INSIGHTS OF PEAK BONE MASS
Abstract:
Peak Bone Mass (PBM) represents the maximum bone capital throughout the lifespan
displaying a multi-factorial panel. Lifestyle elements include nutrients (as vitamin D intake),
breastfeeding, physical exercise, weight control. Genetic factors underline connexins, Wnt signal
transduction of skeletal development; adipose fat-bone crosstalk via leptin, serotonin; timing of puberty
through kisspeptin, dopamine regulation. Hormones and associated disorders refer to
endogenous/exogenous persistent hypercortisolemia, untreated hypogonadism (including anorexia
nervosa and Turner syndrome), type 1 diabetes mellitus etc. Chronic health conditions in
cancer/transplantation survivors during childhood with definitely impair the peak skeletal achievement.

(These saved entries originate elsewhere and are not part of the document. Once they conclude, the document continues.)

(** [x - q y B^k], with [q] the right digit or one more. *)
Lemma subtract_multiple_spec t1 q :
  raw t1 -> Q <= q <= Q + 1 -> 0 <= q < B ->
  exists t1' x', (let! t1 := pstm_mul_d y q t1 in let! t1 := pstm_lshd t1 k in let! x := pstm_sub true x t1 x in Ok (t1, x)) = Ok (t1', x')
    /\ raw t1' /\ (alloc t1 <= alloc t1')%nat /\ ok x' /\ sval x' = mag x - q * W /\ (alloc x <= alloc x')%nat.
Proof.
  intros Ht Hq Hqb. destruct quot_rem as (Ex & Hr & HQ). pose proof (shifted_pos (mag y) t k HYr) as HW. fold W in HW. pose proof (shifted_bounds (mag y) t k HYr) as HWb. fold W in HWb. pose proof Bpos.
  destruct (mul_d_spec y q t1 (ok_raw y Hy) Hqb Ht Hmax) as (t2 & E & H2 & Em2 & El2 & Es2). rewrite E. cbn [rbind]. clear E.
  assert (Ss2 : sign t2 = false) by (rewrite Es2, Sy; destruct (mag t2 =? 0); reflexivity).
  assert (Ev : sval x = mag x) by (unfold sval; rewrite Sx; reflexivity).
  destruct (Z.eq_dec q 0) as [->|Hq0].
  - destruct (lshd_spec t2 k (ok_raw t2 H2)) as (t3 & E & H3 & Eu3 & Em3 & Es3 & El3). rewrite E. cbn [rbind]. clear E.
    rewrite Z.mul_0_r in Em2. assert (Hu2 : used t2 = O) by (apply used_mag; assumption).
    destruct (sub_zero x t3) as (x' & E & Hx' & Ev' & El'); try assumption; [congruence|rewrite Em3, Em2; ring|lia|]. rewrite E. cbn [rbind].
    exists t3, x'. rewrite Ev', Ev. repeat split; try apply H3; try apply Hx'; try lia.
  - assert (Hm : 0 < mag t2) by (rewrite Em2; unfold W in HW; pose proof (pB_pos k); nia).
    assert (Hu2 : (0 < used t2)%nat) by (destruct (used t2) eqn:E0; [apply used_mag in E0; [lia|exact H2]|lia]).
    destruct (lshd_ok t2 k H2 Hu2) as (t3 & E & H3 & Eu3 & Em3 & Es3 & El3). rewrite E. cbn [rbind]. clear E.
    assert (ET : mag t3 = q * W) by (rewrite Em3, Em2; unfold W; ring).
    destruct (pstm_sub_spec true x t3 x) as (x' & E & Hx' & Ev' & El'); auto using ok_raw.
    + rewrite Sx, Es3, Ss2. cbn [Bool.eqb]. unfold diff_ok, sub_exact. rewrite ET. destruct (Z.ltb_spec (mag x) (q * W)) as [Hlt|Hge]; left.
      * assert (used t3 <= S (S (t + k)))%nat; [|lia]. apply used_le; [exact H3|]. rewrite ET, !pB_S. pose proof (pB_pos (t + k)). unfold B in *. nia.
      * apply used_le; [exact Hx|]. pose proof (raw_range t3 (ok_raw t3 H3)) as R3. rewrite ET in R3.
        rewrite Nat.add_1_r, pB_S. assert (mag x < 2 * (q * W)) by nia. unfold B in *. lia.
    + rewrite E. cbn [rbind]. exists t3, x'. rewrite Ev', Ev. unfold sval. rewrite Es3, Ss2, ET. repeat split; try apply H3; try apply Hx'; try lia.
Qed.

Depression and specific medication are recently found as risk factors for bone loss considering
serotonin effect against bone formation, vitamin D deficiency and hypercorticism. Achieving optimal
PBM is the best way to protect against future osteoporosis and subsequent fractures. Knowing the
constellation of neuroendocrine, biological and biochemical pathways will help the current clinician to
prevent and treat any potential skeleton damage.